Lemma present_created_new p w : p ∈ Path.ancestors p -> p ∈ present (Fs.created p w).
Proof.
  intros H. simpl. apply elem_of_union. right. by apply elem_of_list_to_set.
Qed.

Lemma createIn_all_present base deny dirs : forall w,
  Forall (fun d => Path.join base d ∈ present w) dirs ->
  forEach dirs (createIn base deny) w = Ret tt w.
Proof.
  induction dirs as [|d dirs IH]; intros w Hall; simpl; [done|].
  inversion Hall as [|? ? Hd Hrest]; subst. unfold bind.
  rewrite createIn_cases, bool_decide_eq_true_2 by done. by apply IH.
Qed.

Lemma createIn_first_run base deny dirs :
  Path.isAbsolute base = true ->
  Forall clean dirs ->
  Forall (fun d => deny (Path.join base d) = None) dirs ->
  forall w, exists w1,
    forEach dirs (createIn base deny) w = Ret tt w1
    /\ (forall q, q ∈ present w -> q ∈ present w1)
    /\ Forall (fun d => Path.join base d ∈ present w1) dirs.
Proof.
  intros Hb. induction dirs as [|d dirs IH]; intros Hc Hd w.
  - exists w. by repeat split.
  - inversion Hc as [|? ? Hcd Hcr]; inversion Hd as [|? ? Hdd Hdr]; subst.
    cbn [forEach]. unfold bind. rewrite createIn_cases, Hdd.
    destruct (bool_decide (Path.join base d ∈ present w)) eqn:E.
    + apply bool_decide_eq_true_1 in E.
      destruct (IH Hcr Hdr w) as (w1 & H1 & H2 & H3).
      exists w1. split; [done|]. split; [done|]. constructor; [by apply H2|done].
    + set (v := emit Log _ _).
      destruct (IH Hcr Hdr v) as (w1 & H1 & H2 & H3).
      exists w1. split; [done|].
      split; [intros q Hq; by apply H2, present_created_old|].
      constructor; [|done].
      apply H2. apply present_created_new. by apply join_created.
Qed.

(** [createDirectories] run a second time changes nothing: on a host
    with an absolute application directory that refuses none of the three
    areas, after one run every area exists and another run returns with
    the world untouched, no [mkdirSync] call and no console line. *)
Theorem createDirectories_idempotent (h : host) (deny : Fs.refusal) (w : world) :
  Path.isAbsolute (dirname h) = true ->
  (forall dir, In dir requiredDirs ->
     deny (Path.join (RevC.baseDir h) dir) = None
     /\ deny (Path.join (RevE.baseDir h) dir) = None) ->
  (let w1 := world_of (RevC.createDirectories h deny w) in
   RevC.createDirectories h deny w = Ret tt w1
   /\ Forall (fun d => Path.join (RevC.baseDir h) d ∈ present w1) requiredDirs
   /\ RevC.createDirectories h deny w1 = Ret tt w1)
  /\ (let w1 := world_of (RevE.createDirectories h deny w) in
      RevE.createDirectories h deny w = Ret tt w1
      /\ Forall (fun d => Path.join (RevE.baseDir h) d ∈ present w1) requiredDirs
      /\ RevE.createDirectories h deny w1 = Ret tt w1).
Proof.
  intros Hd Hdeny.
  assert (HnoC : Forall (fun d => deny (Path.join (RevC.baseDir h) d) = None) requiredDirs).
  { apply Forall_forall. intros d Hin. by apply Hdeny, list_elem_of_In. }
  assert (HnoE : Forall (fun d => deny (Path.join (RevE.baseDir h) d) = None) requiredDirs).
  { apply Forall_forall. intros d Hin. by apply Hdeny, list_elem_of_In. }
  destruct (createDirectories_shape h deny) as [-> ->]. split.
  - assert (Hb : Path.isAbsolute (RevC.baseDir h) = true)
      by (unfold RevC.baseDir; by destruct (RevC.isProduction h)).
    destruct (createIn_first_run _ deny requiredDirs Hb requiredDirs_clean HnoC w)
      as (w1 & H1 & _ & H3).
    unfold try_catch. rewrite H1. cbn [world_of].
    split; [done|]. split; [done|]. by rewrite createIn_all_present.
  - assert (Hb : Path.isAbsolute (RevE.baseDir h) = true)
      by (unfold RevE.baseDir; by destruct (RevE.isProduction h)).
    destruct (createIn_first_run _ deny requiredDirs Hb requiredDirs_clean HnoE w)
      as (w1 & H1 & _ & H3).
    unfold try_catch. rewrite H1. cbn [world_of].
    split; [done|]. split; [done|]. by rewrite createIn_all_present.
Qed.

## ASSIGNMENT
Word for word, repeat each entry shown above.

## FINAL ANSWER
Lemma present_created_new p w : p ∈ Path.ancestors p -> p ∈ present (Fs.created p w).
Proof.
  intros H. simpl. apply elem_of_union. right. by apply elem_of_list_to_set.
Qed.

Lemma createIn_all_present base deny dirs : forall w,
  Forall (fun d => Path.join base d ∈ present w) dirs ->
  forEach dirs (createIn base deny) w = Ret tt w.
Proof.
  induction dirs as [|d dirs IH]; intros w Hall; simpl; [done|].
  inversion Hall as [|? ? Hd Hrest]; subst. unfold bind.
  rewrite createIn_cases, bool_decide_eq_true_2 by done. by apply IH.
Qed.

Lemma createIn_first_run base deny dirs :
  Path.isAbsolute base = true ->
  Forall clean dirs ->
  Forall (fun d => deny (Path.join base d) = None) dirs ->
  forall w, exists w1,
    forEach dirs (createIn base deny) w = Ret tt w1
    /\ (forall q, q ∈ present w -> q ∈ present w1)
    /\ Forall (fun d => Path.join base d ∈ present w1) dirs.
Proof.
  intros Hb. induction dirs as [|d dirs IH]; intros Hc Hd w.
  - exists w. by repeat split.
  - inversion Hc as [|? ? Hcd Hcr]; inversion Hd as [|? ? Hdd Hdr]; subst.
    cbn [forEach]. unfold bind. rewrite createIn_cases, Hdd.
    destruct (bool_decide (Path.join base d ∈ present w)) eqn:E.
    + apply bool_decide_eq_true_1 in E.
      destruct (IH Hcr Hdr w) as (w1 & H1 & H2 & H3).
      exists w1. split; [done|]. split; [done|]. constructor; [by apply H2|done].
    + set (v := emit Log _ _).
      destruct (IH Hcr Hdr v) as (w1 & H1 & H2 & H3).
      exists w1. split; [done|].
      split; [intros q Hq; by apply H2, present_created_old|].
      constructor; [|done].
      apply H2. apply present_created_new. by apply join_created.
Qed.

(** [createDirectories] run a second time changes nothing: on a host
    with an absolute application directory that refuses none of the three
    areas, after one run every area exists and another run returns with
    the world untouched, no [mkdirSync] call and no console line. *)
Theorem createDirectories_idempotent (h : host) (deny : Fs.refusal) (w : world) :
  Path.isAbsolute (dirname h) = true ->
  (forall dir, In dir requiredDirs ->
     deny (Path.join (RevC.baseDir h) dir) = None
     /\ deny (Path.join (RevE.baseDir h) dir) = None) ->
  (let w1 := world_of (RevC.createDirectories h deny w) in
   RevC.createDirectories h deny w = Ret tt w1
   /\ Forall (fun d => Path.join (RevC.baseDir h) d ∈ present w1) requiredDirs
   /\ RevC.createDirectories h deny w1 = Ret tt w1)
  /\ (let w1 := world_of (RevE.createDirectories h deny w) in
      RevE.createDirectories h deny w = Ret tt w1
      /\ Forall (fun d => Path.join (RevE.baseDir h) d ∈ present w1) requiredDirs
      /\ RevE.createDirectories h deny w1 = Ret tt w1).
Proof.
  intros Hd Hdeny.
  assert (HnoC : Forall (fun d => deny (Path.join (RevC.baseDir h) d) = None) requiredDirs).
  { apply Forall_forall. intros d Hin. by apply Hdeny, list_elem_of_In. }
  assert (HnoE : Forall (fun d => deny (Path.join (RevE.baseDir h) d) = None) requiredDirs).
  { apply Forall_forall. intros d Hin. by apply Hdeny, list_elem_of_In. }
  destruct (createDirectories_shape h deny) as [-> ->]. split.
  - assert (Hb : Path.isAbsolute (RevC.baseDir h) = true)
      by (unfold RevC.baseDir; by destruct (RevC.isProduction h)).
    destruct (createIn_first_run _ deny requiredDirs Hb requiredDirs_clean HnoC w)
      as (w1 & H1 & _ & H3).
    unfold try_catch. rewrite H1. cbn [world_of].
    split; [done|]. split; [done|]. by rewrite createIn_all_present.
  - assert (Hb : Path.isAbsolute (RevE.baseDir h) = true)
      by (unfold RevE.baseDir; by destruct (RevE.isProduction h)).
    destruct (createIn_first_run _ deny requiredDirs Hb requiredDirs_clean HnoE w)
      as (w1 & H1 & _ & H3).
    unfold try_catch. rewrite H1. cbn [world_of].
    split; [done|]. split; [done|]. by rewrite createIn_all_present.
Qed.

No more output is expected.